DESCRIPTION OF THE TASK ->
Report each line of the records below that uses the word "split".

Collected data entries ->
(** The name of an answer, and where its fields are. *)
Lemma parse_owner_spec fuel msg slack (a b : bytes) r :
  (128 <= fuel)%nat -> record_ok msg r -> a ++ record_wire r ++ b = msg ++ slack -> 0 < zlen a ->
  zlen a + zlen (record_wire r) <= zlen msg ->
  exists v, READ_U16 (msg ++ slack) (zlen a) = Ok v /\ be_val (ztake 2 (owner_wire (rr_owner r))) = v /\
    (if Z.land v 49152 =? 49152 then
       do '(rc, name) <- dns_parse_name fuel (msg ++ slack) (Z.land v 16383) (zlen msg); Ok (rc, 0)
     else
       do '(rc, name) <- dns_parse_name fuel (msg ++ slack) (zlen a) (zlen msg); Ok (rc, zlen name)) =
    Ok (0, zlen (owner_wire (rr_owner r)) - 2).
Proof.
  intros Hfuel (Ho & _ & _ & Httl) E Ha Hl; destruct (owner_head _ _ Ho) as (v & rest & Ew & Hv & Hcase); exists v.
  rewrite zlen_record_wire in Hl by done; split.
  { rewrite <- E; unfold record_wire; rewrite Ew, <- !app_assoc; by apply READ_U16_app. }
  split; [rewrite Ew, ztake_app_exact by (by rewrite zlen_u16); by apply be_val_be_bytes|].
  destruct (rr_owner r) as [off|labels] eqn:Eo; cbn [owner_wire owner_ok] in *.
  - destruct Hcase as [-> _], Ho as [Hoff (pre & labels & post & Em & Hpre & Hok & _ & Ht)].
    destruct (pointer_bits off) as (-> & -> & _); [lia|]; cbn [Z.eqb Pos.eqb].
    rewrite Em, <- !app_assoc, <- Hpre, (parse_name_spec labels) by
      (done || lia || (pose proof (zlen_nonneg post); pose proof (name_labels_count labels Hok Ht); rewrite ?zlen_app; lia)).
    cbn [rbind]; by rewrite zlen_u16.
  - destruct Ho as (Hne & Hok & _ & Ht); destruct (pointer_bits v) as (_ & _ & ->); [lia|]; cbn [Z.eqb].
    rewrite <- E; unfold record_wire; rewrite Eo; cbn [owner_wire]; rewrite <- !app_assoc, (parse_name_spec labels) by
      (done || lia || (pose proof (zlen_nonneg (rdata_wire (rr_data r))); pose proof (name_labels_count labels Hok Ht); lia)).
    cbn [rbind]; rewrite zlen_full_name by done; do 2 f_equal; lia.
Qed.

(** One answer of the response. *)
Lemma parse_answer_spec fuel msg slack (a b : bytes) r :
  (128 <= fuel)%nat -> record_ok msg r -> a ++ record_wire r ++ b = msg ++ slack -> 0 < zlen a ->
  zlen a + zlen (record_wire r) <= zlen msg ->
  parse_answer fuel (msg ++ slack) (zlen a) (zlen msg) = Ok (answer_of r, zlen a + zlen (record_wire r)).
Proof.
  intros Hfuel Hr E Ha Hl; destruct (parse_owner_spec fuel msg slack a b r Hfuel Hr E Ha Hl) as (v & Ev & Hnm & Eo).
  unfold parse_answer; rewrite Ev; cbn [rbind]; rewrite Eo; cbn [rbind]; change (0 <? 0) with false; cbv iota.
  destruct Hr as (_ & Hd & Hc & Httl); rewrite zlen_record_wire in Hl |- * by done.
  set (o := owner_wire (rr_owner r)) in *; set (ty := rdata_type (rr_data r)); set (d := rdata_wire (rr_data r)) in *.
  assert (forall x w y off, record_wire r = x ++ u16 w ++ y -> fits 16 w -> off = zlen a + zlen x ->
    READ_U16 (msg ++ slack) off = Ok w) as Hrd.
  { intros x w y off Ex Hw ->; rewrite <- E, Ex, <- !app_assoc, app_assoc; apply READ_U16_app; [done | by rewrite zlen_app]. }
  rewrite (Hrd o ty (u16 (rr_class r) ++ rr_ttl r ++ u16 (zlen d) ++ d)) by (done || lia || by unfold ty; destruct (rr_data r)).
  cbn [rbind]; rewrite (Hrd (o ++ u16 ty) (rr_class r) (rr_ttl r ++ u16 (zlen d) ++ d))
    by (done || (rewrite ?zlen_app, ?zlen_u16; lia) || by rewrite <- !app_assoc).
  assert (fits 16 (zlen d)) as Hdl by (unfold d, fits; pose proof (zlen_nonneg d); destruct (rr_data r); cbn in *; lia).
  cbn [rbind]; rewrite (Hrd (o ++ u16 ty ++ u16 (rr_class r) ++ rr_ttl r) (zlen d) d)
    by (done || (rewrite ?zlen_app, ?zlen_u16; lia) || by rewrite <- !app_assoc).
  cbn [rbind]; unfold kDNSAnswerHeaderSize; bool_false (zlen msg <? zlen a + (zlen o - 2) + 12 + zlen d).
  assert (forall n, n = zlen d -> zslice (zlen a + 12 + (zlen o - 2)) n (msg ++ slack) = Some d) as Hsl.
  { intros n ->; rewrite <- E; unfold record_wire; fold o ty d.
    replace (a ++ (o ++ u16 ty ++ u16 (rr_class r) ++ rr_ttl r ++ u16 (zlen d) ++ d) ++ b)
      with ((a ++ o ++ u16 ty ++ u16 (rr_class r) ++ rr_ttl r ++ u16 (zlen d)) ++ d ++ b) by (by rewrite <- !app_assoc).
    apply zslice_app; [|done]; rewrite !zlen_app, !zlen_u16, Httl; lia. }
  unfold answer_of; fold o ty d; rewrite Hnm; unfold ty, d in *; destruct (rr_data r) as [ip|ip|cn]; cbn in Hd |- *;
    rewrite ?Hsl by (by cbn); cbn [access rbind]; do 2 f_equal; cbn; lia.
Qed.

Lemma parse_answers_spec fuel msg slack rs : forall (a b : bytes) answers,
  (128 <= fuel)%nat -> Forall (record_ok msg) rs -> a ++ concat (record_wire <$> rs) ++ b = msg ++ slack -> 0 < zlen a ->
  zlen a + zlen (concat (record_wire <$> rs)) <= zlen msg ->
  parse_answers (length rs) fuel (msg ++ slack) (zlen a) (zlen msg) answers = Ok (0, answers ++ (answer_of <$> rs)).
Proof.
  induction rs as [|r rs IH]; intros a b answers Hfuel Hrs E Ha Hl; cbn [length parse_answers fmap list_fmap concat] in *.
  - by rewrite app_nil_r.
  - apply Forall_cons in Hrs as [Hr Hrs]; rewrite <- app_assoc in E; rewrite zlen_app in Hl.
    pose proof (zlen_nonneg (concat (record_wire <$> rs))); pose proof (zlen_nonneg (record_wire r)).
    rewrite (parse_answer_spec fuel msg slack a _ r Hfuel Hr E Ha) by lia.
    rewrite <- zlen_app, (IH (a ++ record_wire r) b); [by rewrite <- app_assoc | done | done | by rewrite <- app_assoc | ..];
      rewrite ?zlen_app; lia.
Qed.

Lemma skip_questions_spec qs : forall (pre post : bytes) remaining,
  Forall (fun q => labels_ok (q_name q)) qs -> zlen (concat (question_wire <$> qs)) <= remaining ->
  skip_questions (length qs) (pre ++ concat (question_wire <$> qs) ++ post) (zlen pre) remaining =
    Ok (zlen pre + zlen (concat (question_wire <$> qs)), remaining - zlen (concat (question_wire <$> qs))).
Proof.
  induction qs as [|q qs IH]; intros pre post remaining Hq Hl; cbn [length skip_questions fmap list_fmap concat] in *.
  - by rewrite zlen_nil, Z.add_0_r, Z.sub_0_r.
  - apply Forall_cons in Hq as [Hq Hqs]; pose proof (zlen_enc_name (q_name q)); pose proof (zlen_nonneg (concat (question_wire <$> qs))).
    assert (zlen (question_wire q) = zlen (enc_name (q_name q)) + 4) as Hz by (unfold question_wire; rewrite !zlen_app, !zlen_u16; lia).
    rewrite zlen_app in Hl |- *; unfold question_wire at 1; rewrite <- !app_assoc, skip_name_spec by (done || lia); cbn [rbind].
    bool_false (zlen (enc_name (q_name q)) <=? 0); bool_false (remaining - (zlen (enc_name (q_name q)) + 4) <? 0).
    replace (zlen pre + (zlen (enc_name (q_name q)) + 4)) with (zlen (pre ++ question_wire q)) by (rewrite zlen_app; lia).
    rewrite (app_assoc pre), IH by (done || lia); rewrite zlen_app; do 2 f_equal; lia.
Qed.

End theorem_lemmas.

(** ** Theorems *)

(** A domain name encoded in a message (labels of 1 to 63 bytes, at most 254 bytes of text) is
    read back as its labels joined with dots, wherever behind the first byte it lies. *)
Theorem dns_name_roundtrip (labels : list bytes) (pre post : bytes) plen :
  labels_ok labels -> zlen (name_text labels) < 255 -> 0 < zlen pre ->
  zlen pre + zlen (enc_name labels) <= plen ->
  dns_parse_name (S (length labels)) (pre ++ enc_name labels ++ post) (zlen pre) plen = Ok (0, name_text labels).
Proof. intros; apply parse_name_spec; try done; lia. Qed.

RESPONSE TO THE TASK ->
  rewrite zlen_record_wire in Hl by done; split.
  split; [rewrite Ew, ztake_app_exact by (by rewrite zlen_u16); by apply be_val_be_bytes|].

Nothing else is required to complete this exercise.